With the help of the late Lymon S. "Mo" Morrison, a railfan who also happened to be the agent at Penticton, we were tipped off about being in the right place at the right time (Spences Bridge) when the business car "Van Horne" moved from Vancouver to Penticton on an irregular business trip intended to wine and dine shippers. The CPR officials flew to Penticton for the meeting and the car deadheaded to that city. "Mo", the late Dave Wilkie of Vancouver Island and Ron and myself got to ride the car, along with the chef, from Spences Bridge to Penticton. The chef made us a delicious pot roast dinner en route! In my many travels, this was something where I practically had to pinch myself to be assured I wasn't dreaming! The Princeton Subdivision is now 177.8 miles of recreational trail.

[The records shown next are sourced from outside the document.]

(** The events of the other calls of the service, in a reachable state:
    a call that succeeds publishes one event, of the type of the call,
    carrying the batch as the call left it (for [RemoveOrderFromBatch],
    the batch without the item, also when the batch is then deleted). *)
Theorem successful_call_events {P : Type} `{!BatchEventPublisher P}
    (s s' : State P) (now : Time) :
  reachable s →
  (∀ o st, (None, s') ∈ UpdateOrderStatus o st now s →
     ∃ b item, batches s' !! Batch.ID b = Some b
       ∧ Batch.GetItemByOrderID b o = Ok item ∧ BatchItem.Status item = st
       ∧ eventPublisher s'
         = published [NewBatchItemUpdatedEvent b o item now] (eventPublisher s))
  ∧ (∀ o, (None, s') ∈ RemoveOrderFromBatch o now s →
     ∃ id old b, batches s !! id = Some old ∧ Batch.RemoveItem old o now = Ok b
       ∧ batches s' !! id = (if Batch.IsEmpty b then None else Some b)
       ∧ eventPublisher s'
         = published [NewBatchItemRemovedEvent b o now] (eventPublisher s))
  ∧ (∀ id, (None, s') ∈ ProcessBatch id now s →
     ∃ old b, batches s !! id = Some old ∧ Batch.StartProcessing old now = Ok b
       ∧ batches s' !! id = Some b
       ∧ eventPublisher s'
         = published [NewBatchProcessingStartedEvent b now] (eventPublisher s))
  ∧ (∀ id, (None, s') ∈ CompleteBatch id now s →
     ∃ old b, batches s !! id = Some old ∧ Batch.Complete old now = Ok b
       ∧ batches s' !! id = Some b
       ∧ eventPublisher s' = published [NewBatchCompletedEvent b now] (eventPublisher s))
  ∧ (∀ id, (None, s') ∈ CancelBatch id now s →
     ∃ old b, batches s !! id = Some old ∧ Batch.Cancel old now = Ok b
       ∧ batches s' !! id = Some b
       ∧ eventPublisher s' = published [NewBatchCancelledEvent b now] (eventPublisher s))
  ∧ (∀ id, (None, s') ∈ MarkBatchAsDamaged id now s →
     ∃ old b, batches s !! id = Some old ∧ Batch.MarkAsDamaged old now = Ok b
       ∧ batches s' !! id = Some b
       ∧ eventPublisher s' = published [NewBatchDamagedEvent b now] (eventPublisher s)).
Proof.
  intros Hr. apply reachable_repository_invariant in Hr as (Hk & _ & _).
  assert (Ht : ∀ id step ctx event, is_transition step →
     (None, s') ∈ transition id step ctx event s →
     ∃ old b, batches s !! id = Some old ∧ step old = Ok b
       ∧ batches s' !! id = Some b
       ∧ eventPublisher s' = published [event b] (eventPublisher s));
    [|split; [|split; [|repeat split; intros id H]]].
  4: by apply (Ht id _ _ _ (StartProcessing_transition now)) in H.
  4: by apply (Ht id _ _ _ (Complete_transition now)) in H.
  4: by apply (Ht id _ _ _ (Cancel_transition now)) in H.
  4: by apply (Ht id _ _ _ (MarkAsDamaged_transition now)) in H.
  - intros id step ctx event Hstep H.
    apply transition_full in H
      as [(_ & [? [=]] & _)|(batch & Hl & [(e' & _ & [=] & _)|(b' & Hs & _ & ->)])].
    exists batch, b'. do 2 (split; [done|]). split; [|done].
    destruct (Hstep _ _ Hs) as (Hid & _). simpl.
    rewrite Hid, (Hk _ _ Hl). apply lookup_insert_eq.
  - intros o st H.
    apply UpdateOrderStatus_full in H
      as [([=] & _)|(id & batch & b' & item & _ & _ & Hu & Hitem & _ & ->)].
    exists b', item. split; [apply lookup_insert_eq|]. split; [done|]. split; [|done].
    apply UpdateItemStatus_item_status in Hu. unfold item_status in Hu.
    unfold Batch.GetItemByOrderID in Hitem.
    destruct (find_first _ _); simpl in *; simplify_eq. done.
  - intros o H.
    apply RemoveOrderFromBatch_full in H
      as [([=] & _)|(id & batch & Hl & _ & [(_ & [=] & _)|(b' & _ & Hrm & Hev & H)])].
    exists id, batch, b'. do 2 (split; [done|]). split; [|done].
    destruct (RemoveItem_Ok _ _ _ _ Hrm) as (Hid & _).
    rewrite Hid, (Hk _ _ Hl) in H. rewrite Hl in H.
    destruct (Batch.IsEmpty b'); destruct H as [_ ->].
    + apply lookup_delete_eq.
    + apply lookup_insert_eq.
Qed.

Here's a slide of our train, when we were stopped briefly at the station in Merritt. This whole area was hit hard by massive flooding in November of 2021 and much of the abandoned CPR right-of-way that had been turned into a recreational trail was wiped out along with the adjacent provincial Highway 8.
In my seventh installment posted on March 10, 2022 at 01:21, there is another photo of this train. I believe that photo was taken near the Jura loops east of Princeton.
This adventure in B.C. and Alberta in 1979 was one I will never forget.